Gli uomini che ho ricordato hanno saputo parlare non soltanto ai credenti o di questioni interne alla Chiesa. Hanno parlato della guerra e della pace, della povertà e della giustizia, del lavoro, della politica, della coscienza, degli affetti, del dubbio, della morte, della bellezza, del silenzio. Hanno creduto che il Vangelo avesse qualcosa da dire all’umano e che nulla di autenticamente umano fosse estraneo alla ricerca di Dio. Forse è anche per questo che continuiamo a tornare a questi maestri. Non per nostalgia di una stagione ecclesiale che non tornerà, ma perché la loro ricerca non è terminata con loro. Le domande che hanno abitato continuano a essere le nostre. E la passione con cui hanno cercato Dio dentro le pieghe della storia può ancora insegnarci a cercarlo. Forse abbiamo bisogno ancora di uomini e donne così: credenti tanto immersi nel Vangelo da diventare capaci di leggere il presente; capaci di cercare Dio senza smettere di cercare l’uomo e di amare l’uomo senza smettere di indicargli Dio.
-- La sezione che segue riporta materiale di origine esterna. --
(** * otrs_mcp.main: runtime option resolution and environment validation

    A shallow embedding of [src/otrs_mcp/main.py].  Python [str] values are
    [string]s (one [ascii] per character, so the characters are the code
    points below 256), Python [int]s are [Z], [None] is
    the [None] of an [option], the process environment [os.environ] is a
    finite map from names to values, and everything the program prints,
    pushes into the server runtime or exits with is recorded in a trace of
    events. *)

From Stdlib Require Import ZArith Ascii String List Decimal DecimalString DecimalZ Lia.
From stdpp Require Import base option gmap strings.

Local Open Scope string_scope.
Local Open Scope Z_scope.

(** ** Python built-ins used by the module *)

Module Py.

(** Truthiness of an optional [str]: [None] and [""] are falsy. *)
Definition truthy (v : option string) : bool :=
  match v with
  | Some (String _ _) => true
  | _ => false
  end.

(** [a or b] on optional strings. *)
Definition or_ (a b : option string) : option string :=
  if truthy a then a else b.

(** [a or d] where the last operand is a non-empty literal. *)
Definition or_default (a : option string) (d : string) : string :=
  match a with
  | Some (String c s) => String c s
  | _ => d
  end.

(** The whitespace that [int] skips around a numeral, among the code
    points below 256: tab, line feed, vertical tab, form feed, carriage
    return, space, next line (133) and no-break space (160). *)
Definition is_space (c : ascii) : bool :=
  let n := N_of_ascii c in
  (((9 <=? n) && (n <=? 13)) || (n =? 32) || (n =? 133) || (n =? 160))%N.

Fixpoint lstrip (s : string) : string :=
  match s with
  | String c r => if is_space c then lstrip r else s
  | EmptyString => EmptyString
  end.

Fixpoint rstrip (s : string) : string :=
  match s with
  | EmptyString => EmptyString
  | String c r =>
      match rstrip r with
      | EmptyString => if is_space c then EmptyString else String c EmptyString
      | r' => String c r'
      end
  end.

Definition strip (s : string) : string := rstrip (lstrip s).

Definition digit_of (c : ascii) : option (uint -> uint) :=
  match c with
  | "0" => Some D0 | "1" => Some D1 | "2" => Some D2 | "3" => Some D3
  | "4" => Some D4 | "5" => Some D5 | "6" => Some D6 | "7" => Some D7
  | "8" => Some D8 | "9" => Some D9
  | _ => None
  end%char.

(** A decimal literal: digits, with single underscores allowed between
    two digits only. *)
Fixpoint digits (s : string) : option uint :=
  match s with
  | EmptyString => None
  | String c r =>
      match digit_of c with
      | None => None
      | Some d =>
          match r with
          | EmptyString => Some (d Nil)
          | String "_"%char r' => option_map d (digits r')
          | String _ _ => option_map d (digits r)
          end
      end
  end.

(** [int(s)] for a [str] in base 10; [None] stands for [ValueError].
    Surrounding whitespace is ignored, one sign may precede the digits.
    Integers are unbounded, as with [sys.set_int_max_str_digits(0)]: the
    interpreter's optional limit on the length of integer text is not
    modelled, neither here nor in [str]. *)
Definition int (s : string) : option Z :=
  match strip s with
  | String "+"%char r => option_map Z.of_uint (digits r)
  | String "-"%char r => option_map (fun u => - Z.of_uint u) (digits r)
  | r => option_map Z.of_uint (digits r)
  end.

(** [str(n)] for an [int]. *)
Definition str (n : Z) : string := NilZero.string_of_int (Z.to_int n).

(** [needle in hay] for two [str]. *)
Fixpoint contains (needle hay : string) : bool :=
  String.prefix needle hay ||
  match hay with
  | EmptyString => false
  | String _ r => contains needle r
  end.

(** [c * n] for a one-character string. *)
Fixpoint repeat (c : ascii) (n : nat) : string :=
  match n with
  | O => EmptyString
  | S k => String c (repeat c k)
  end.

(** [sep.join(l)] *)
Definition join (sep : string) (l : list string) : string :=
  String.concat sep l.

End Py.

(** ** Effects: the trace of a run *)

(** What the process does that an observer can see, in order. *)
Inductive event : Type :=
| Stdout (line : string)          (* print(line) *)
| Stderr (line : string)          (* print(line, file=sys.stderr) *)
| ArgparseError (flag raw : string) (* parser.error: usage and message on stderr *)
| SetHost (h : string)            (* mcp.settings.host = h *)
| SetPort (p : Z)                 (* mcp.settings.port = p *)
| McpRun (transport : string).    (* mcp.run(transport=...) *)

(** A computation either returns a value or leaves through [SystemExit]. *)
Inductive result (A : Type) : Type :=
| Ret (a : A)
| SysExit (code : Z).
Arguments Ret {A} a.
Arguments SysExit {A} code.

Definition Proc (A : Type) : Type := (list event * result A)%type.

#[global] Instance Proc_ret : MRet Proc := fun A a => ([], Ret a).

#[global] Instance Proc_bind : MBind Proc := fun A B f m =>
  match m with
  | (t, Ret a) => let '(t', r) := f a in ((t ++ t')%list, r)
  | (t, SysExit code) => (t, SysExit code)
  end.

Definition emit (e : event) : Proc unit := ([e], Ret tt).
Definition print (line : string) : Proc unit := emit (Stdout line).
Definition eprint (line : string) : Proc unit := emit (Stderr line).
Definition sys_exit {A : Type} (code : Z) : Proc A := ([], SysExit code).

Definition trace {A : Type} (m : Proc A) : list event := fst m.
Definition outcome {A : Type} (m : Proc A) : result A := snd m.

(** The lines written to the diagnostic stream and to standard output. *)
Definition stderr_lines (t : list event) : list string :=
  omap (fun e => match e with Stderr l => Some l | _ => None end) t.
Definition stdout_lines (t : list event) : list string :=
  omap (fun e => match e with Stdout l => Some l | _ => None end) t.

(** The newline character inside a printed string. *)
Definition nl : string := String "010"%char EmptyString.

(** ** Module constants and data *)

Definition VALID_TRANSPORTS : gset string :=
  {[ "stdio"; "sse"; "streamable-http" ]}.
Definition DEFAULT_HTTP_HOST : string := "127.0.0.1".
Definition DEFAULT_HTTP_PORT : Z := 8000.

Record RuntimeOptions : Type := {
  transport : string;
  host : string;
  port : Z
}.

(** The [argparse.Namespace] that [parse_cli_args] returns: each attribute
    is [None] when its flag was not given. *)
Module Namespace.
Record t : Type := mk {
  transport : option string;
  host : option string;
  port : option Z
}.
End Namespace.

(** The process environment, [os.environ]; [os.getenv name] is [env !! name]. *)
Abbreviation environ := (gmap string string).

(** ** parse_cli_args *)

(** The command line as [argparse] sees it after tokenisation: for each of
    the three declared flags, the raw string given to it, if any.  How
    [argparse] splits [argv] into flags and values is the library's
    business and is not modelled.  The command lines covered are those made
    of the three declared flags: the built-in [-h]/[--help] (help text,
    then [SystemExit(0)]) and unrecognised arguments are not among them. *)
Record Argv : Type := {
  flag_transport : option string;
  flag_host : option string;
  flag_port : option string
}.

(** [parser.error] prints the usage and exits with status 2.  (When two
    flags are wrong, [argparse] reports the one that comes first on the
    command line; the model reports [--transport].) *)
Definition argparse_error {A : Type} (flag raw : string) : Proc A :=
  emit (ArgparseError flag raw);; sys_exit 2.

Definition parse_cli_args (argv : Argv) : Proc Namespace.t :=
  (* --transport, choices=sorted(VALID_TRANSPORTS) *)
  transport ← match flag_transport argv with
              | None => mret None
              | Some raw =>
                  if decide (raw ∈ VALID_TRANSPORTS) then mret (Some raw)
                  else argparse_error "--transport" raw
              end;
  (* --host *)
  let host := flag_host argv in
  (* --port, type=int *)
  port ← match flag_port argv with
         | None => mret None
         | Some raw =>
             match Py.int raw with
             | Some n => mret (Some n)
             | None => argparse_error "--port" raw
             end
         end;
  mret (Namespace.mk transport host port).

(** ** _first_env *)

Fixpoint _first_env (env : environ) (names : list string) : option string :=
  match names with
  | [] => None
  | name :: names' =>
      let value := env !! name in
      if Py.truthy value then value else _first_env env names'
  end.

(** ** _parse_port *)

(** The argument of [_parse_port]: an [int] (from the command line) or a
    [str] (from the environment). *)
Inductive port_value : Type :=
| PortInt (n : Z)
| PortStr (s : string).

(** [int(value)] *)
Definition int_of_value (value : port_value) : option Z :=
  match value with
  | PortInt n => Some n
  | PortStr s => Py.int s
  end.

(** [f"{value}"] *)
Definition format_value (value : port_value) : string :=
  match value with
  | PortInt n => Py.str n
  | PortStr s => s
  end.

Definition invalid_port_warning (value : port_value) (default : Z) : string :=
  "[WARN] Invalid MCP port '" +:+ format_value value +:+
  "', falling back to " +:+ Py.str default.

Definition port_range_warning (port default : Z) : string :=
  "[WARN] MCP port '" +:+ Py.str port +:+
  "' out of range, falling back to " +:+ Py.str default.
In questi due giorni, allora, non sento soltanto che sono morti Enzo Bianchi e Angelo Casati. Sento che se ne vanno due voci di quel coro che, negli anni, ha accompagnato anche la mia formazione. E insieme alla tristezza nasce una gratitudine profonda. Rimangono i loro testi. Rimangono parole sottolineate, pagine alle quali tornare, intuizioni che forse abbiamo fatto nostre al punto da non ricordare più da chi le abbiamo ricevute. Rimane la loro ricerca, con la sua forza e con tutta l’umanità di cui è stata impastata. E rimane soprattutto una consegna: non trasformare questi uomini in monumenti, ma continuare a cercare ciò che essi hanno cercato. Lasciare che il Vangelo torni a interrogare la vita, la Chiesa, la storia; custodire domande vere; avere il coraggio di parole che nascano dal silenzio; credere ancora che la fede possa diventare lievito nella pasta del mondo. Per questo oggi, accanto al rimpianto, il sentimento più vero è la gratitudine.